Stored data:
⟨

Module LSOBasicDir.

Import DirBlock.

Record dir := mkDir {
  pso : gmap Z (list Z);
  statSize : Z;
  statBlocks : Z;
  startLBlkno : Z;
}.

Definition zeroBlock : list Z := replicate (Z.to_nat OS_BLOCK_SIZE) 0.
Definition readBlockCache (s : dir) (i : Z) : list Z := default zeroBlock (pso s !! i).
Definition writeBlockCache (s : dir) (i : Z) (b : list Z) : dir :=
  mkDir (<[i := b]> (pso s)) (statSize s) (statBlocks s) (startLBlkno s).

Definition blocksInFile (s : dir) : Z := usub (uadd (statSize s) OS_BLOCK_SIZE) 1 / OS_BLOCK_SIZE.

Definition set_start (s : dir) (i : Z) : dir := mkDir (pso s) (statSize s) (statBlocks s) i.

(** ** matchEntry *)

(** The do loop: block, entry and previous entry. *)
Fixpoint match_loop (fuel : nat) (s : dir) (fname : list Z) (i : Z) : option (option (Z * Z * option Z)) :=
  match fuel with
  | O => None
  | S fuel =>
      r ← matchBlock (readBlockCache s i) fname;
      match r with
      | Some (e, p) => Some (Some (i, e, p))
      | None =>
          let i' := if blocksInFile s <=? i + 1 then 0 else i + 1 in
          if i' =? startLBlkno s then Some None else match_loop fuel s fname i'
      end
  end.

Definition matchEntry (s : dir) (fname : list Z) : option (option (Z * Z * option Z) * dir) :=
  _ ← assertK (negb (blocksInFile s =? 0));
  let s := if blocksInFile s <=? startLBlkno s then set_start s 0 else s in
  r ← match_loop (S (Z.to_nat (blocksInFile s))) s fname (startLBlkno s);
  match r with
  | Some (i, _, _) => Some (r, set_start s (i mod 2 ^ 32))
  | None => Some (None, s)
  end.

(** The object of a name, or -ENOENT. *)
Definition locked_matchDir (s : dir) (fname : list Z) : option ((Z + Z) * dir) :=
  '(r, s) ← matchEntry s fname;
  match r with
  | Some (i, e, _) => id ← getOtokID (readBlockCache s i) e; Some (inr id, s)
  | None => Some (inl (- ENOENT), s)
  end.

(** ** Changing entries *)

(** The answer is the object whose entry was removed. *)
Definition locked_deleteEntry (s : dir) (fname : list Z) : option (option Z * dir) :=
  '(r, s) ← matchEntry s fname;
  match r with
  | None => Some (None, s)
  | Some (i, e, p) =>
      let b := readBlockCache s i in
      id ← getOtokID b e;
      b ← removeEntry b e p;
      Some (Some id, writeBlockCache s i b)
  end.

(** The answer is the object the entry named before. *)
Definition updateEntry (s : dir) (fname : list Z) (otok : Z) : option (option Z * dir) :=
  '(r, s) ← matchEntry s fname;
  match r with
  | None => Some (None, s)
  | Some (i, e, _) =>
      let b := readBlockCache s i in
      old ← getOtokID b e;
      b ← setOtokID b e otok;
      Some (Some old, writeBlockCache s i b)
  end.

(** for (i = 0; i < blocksInFile; i++): the first block with a hole. *)
Fixpoint hole_loop (n : nat) (s : dir) (length i : Z) : option (option (Z * (list Z * Z))) :=
  match n with
  | O => Some None
  | S n =>
      r ← findHole (readBlockCache s i) length;
      match r with
      | Some x => Some (Some (i, x))
      | None => hole_loop n s length (i + 1)
      end
  end.

Definition OS_SECTOR_SIZE : Z := 512.

Definition locked_createEntry (s : dir) (fname : list Z) (otok : Z) : option dir :=
  let len := Z.of_nat (length fname) in
  let n := blocksInFile s in
  r ← hole_loop (Z.to_nat n) s len 0;
  match r with
  | Some (i, (b, entry)) => b ← fillEntry b entry fname otok; Some (writeBlockCache s i b)
  | None =>
      b ← freshBlock (readBlockCache s n) len;
      b ← fillEntry b 0 fname otok;
      Some (writeBlockCache (mkDir (pso s) (uadd (statSize s) OS_BLOCK_SIZE)
        ((statBlocks s + OS_BLOCK_SIZE / OS_SECTOR_SIZE) mod 2 ^ 32) (startLBlkno s)) n b)
  end.

(** ** Listing entries *)

(** The search for an entry in use, from position [pos] of block [cur]; [blocknr]
    and [offset] are the variables of the source.  The answer has the entry, if
    there is one, as its position, the length of its record and its object. *)
Fixpoint seek (fuel : nat) (s : dir) (cur blocknr pos offset : Z) : option (option (Z * Z * Z) * Z * Z * Z) :=
  match fuel with
  | O => None
  | S fuel =>
      let b := readBlockCache s cur in
      rl ← getReclen b pos;
      if rl =? 0 then
        let blocknr := blocknr + 1 in
        if blocknr * OS_BLOCK_SIZE <? statSize s
        then seek fuel s blocknr blocknr 0 (blocknr * OS_BLOCK_SIZE)
        else Some (None, cur, blocknr, offset)
      else
        id ← getOtokID b pos;
        if id =? 0 then seek fuel s cur blocknr (pos + rl) (offset + rl)
        else Some (Some (pos, rl, id), cur, blocknr, offset)
  end.

Definition seek_fuel (s : dir) : nat := S (Z.to_nat (statSize s)).

Definition blockOf (pos : Z) : Z := Z.shiftr pos OS_BLOCK_SHIFT.
Definition offsetOf (pos : Z) : Z := Z.land pos (OS_BLOCK_SIZE - 1).

(** The position after the first entry in use from [pos] on, and its object. *)
Definition locked_matchIndex (s : dir) (pos : Z) : option (option (Z * Z)) :=
  let blocknr := blockOf pos in
  '(r, _, blocknr, offset) ← seek (seek_fuel s) s blocknr blocknr (offsetOf pos) (offsetOf pos);
  match r with
  | None => Some None
  | Some (_, rl, id) => Some (Some (Z.lor (Z.shiftl blocknr OS_BLOCK_SHIFT) (offset + rl), id))
  end.

(** A struct direntk42; [hdr] is its size without the name. *)
Record dirent := mkDirent { d_ino : Z; d_off : Z; d_reclen : Z; d_name : list Z }.

Definition GetMemRecLen (hdr lengthString : Z) : Z := ALIGN_UP (uadd hdr (uadd lengthString 1)) 4.

(** strncpy and the terminating zero: the name up to its first zero. *)
Definition cstring (nm : list Z) : list Z := fst (span_until (fun c => c =? 0) nm).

⟩

__YOUR OBJECTIVE__
Up to and including the line with "Definition writeBlockCache (s", print every line of the records from the start.

__RESPONSE TO THIS EXERCISE__
Module LSOBasicDir.

Import DirBlock.

Record dir := mkDir {
  pso : gmap Z (list Z);
  statSize : Z;
  statBlocks : Z;
  startLBlkno : Z;
}.

Definition zeroBlock : list Z := replicate (Z.to_nat OS_BLOCK_SIZE) 0.
Definition readBlockCache (s : dir) (i : Z) : list Z := default zeroBlock (pso s !! i).
Definition writeBlockCache (s : dir) (i : Z) (b : list Z) : dir :=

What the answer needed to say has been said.